### PROBLEM TO SOLVE
The required output is the line containing "contains_elem (merge_scopes old" through the final line of the material below, printed exactly, with no other lines.

(MATERIAL SHOWN begins)

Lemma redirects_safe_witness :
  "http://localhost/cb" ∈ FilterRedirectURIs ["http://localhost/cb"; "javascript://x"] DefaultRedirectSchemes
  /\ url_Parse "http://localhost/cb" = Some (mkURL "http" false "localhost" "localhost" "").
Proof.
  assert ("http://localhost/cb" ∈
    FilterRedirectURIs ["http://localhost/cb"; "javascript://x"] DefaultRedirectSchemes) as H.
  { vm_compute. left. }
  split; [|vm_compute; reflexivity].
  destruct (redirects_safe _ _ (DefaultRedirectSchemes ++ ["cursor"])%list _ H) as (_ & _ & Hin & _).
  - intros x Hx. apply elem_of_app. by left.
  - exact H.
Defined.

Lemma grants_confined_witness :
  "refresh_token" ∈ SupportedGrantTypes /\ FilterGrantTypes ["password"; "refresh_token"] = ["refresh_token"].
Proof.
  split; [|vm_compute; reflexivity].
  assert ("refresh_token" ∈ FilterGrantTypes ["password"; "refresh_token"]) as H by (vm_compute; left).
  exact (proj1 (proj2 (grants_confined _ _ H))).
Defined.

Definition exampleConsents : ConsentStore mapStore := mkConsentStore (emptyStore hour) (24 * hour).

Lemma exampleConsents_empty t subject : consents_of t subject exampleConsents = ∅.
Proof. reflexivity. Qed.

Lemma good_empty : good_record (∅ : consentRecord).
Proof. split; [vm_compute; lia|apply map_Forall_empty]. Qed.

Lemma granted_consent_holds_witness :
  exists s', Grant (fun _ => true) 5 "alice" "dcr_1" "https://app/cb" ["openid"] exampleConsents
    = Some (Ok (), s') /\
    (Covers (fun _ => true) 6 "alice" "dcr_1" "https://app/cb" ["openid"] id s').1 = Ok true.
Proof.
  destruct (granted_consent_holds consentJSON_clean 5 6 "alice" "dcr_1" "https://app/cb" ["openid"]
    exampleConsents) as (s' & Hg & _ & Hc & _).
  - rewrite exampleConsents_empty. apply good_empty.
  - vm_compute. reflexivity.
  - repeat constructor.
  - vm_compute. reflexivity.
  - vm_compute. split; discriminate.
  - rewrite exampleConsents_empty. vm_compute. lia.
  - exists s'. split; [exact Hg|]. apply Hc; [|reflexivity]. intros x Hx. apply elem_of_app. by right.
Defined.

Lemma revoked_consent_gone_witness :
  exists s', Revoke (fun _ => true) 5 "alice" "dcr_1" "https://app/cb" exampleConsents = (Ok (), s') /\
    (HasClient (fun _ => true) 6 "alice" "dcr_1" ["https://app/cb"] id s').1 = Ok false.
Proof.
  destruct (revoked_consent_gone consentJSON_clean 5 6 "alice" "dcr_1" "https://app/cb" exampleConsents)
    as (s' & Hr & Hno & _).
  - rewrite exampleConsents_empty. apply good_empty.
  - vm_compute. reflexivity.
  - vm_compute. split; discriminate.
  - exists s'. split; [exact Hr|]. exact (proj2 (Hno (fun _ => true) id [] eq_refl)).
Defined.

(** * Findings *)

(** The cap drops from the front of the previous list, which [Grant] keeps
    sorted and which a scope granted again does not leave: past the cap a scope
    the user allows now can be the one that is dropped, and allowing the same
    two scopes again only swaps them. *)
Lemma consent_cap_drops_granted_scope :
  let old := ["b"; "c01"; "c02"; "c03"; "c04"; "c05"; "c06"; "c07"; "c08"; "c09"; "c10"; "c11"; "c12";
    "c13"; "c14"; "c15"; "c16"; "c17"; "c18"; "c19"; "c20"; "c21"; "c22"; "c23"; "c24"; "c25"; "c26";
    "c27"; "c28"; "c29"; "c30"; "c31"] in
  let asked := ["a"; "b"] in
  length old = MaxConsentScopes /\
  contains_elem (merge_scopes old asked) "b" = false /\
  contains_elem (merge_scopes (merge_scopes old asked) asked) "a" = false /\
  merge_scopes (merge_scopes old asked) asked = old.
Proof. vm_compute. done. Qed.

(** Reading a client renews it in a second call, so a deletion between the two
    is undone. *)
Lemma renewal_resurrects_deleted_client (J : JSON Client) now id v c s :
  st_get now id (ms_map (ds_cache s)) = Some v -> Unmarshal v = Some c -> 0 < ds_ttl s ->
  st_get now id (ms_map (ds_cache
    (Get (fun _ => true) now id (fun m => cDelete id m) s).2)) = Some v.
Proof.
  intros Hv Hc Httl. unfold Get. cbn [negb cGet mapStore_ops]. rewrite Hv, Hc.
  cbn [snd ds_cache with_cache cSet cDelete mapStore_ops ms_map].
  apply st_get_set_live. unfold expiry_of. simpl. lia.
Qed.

(MATERIAL SHOWN ends)

### EXERCISE RESULT
  contains_elem (merge_scopes old asked) "b" = false /\
  contains_elem (merge_scopes (merge_scopes old asked) asked) "a" = false /\
  merge_scopes (merge_scopes old asked) asked = old.
Proof. vm_compute. done. Qed.

(** Reading a client renews it in a second call, so a deletion between the two
    is undone. *)
Lemma renewal_resurrects_deleted_client (J : JSON Client) now id v c s :
  st_get now id (ms_map (ds_cache s)) = Some v -> Unmarshal v = Some c -> 0 < ds_ttl s ->
  st_get now id (ms_map (ds_cache
    (Get (fun _ => true) now id (fun m => cDelete id m) s).2)) = Some v.
Proof.
  intros Hv Hc Httl. unfold Get. cbn [negb cGet mapStore_ops]. rewrite Hv, Hc.
  cbn [snd ds_cache with_cache cSet cDelete mapStore_ops ms_map].
  apply st_get_set_live. unfold expiry_of. simpl. lia.
Qed.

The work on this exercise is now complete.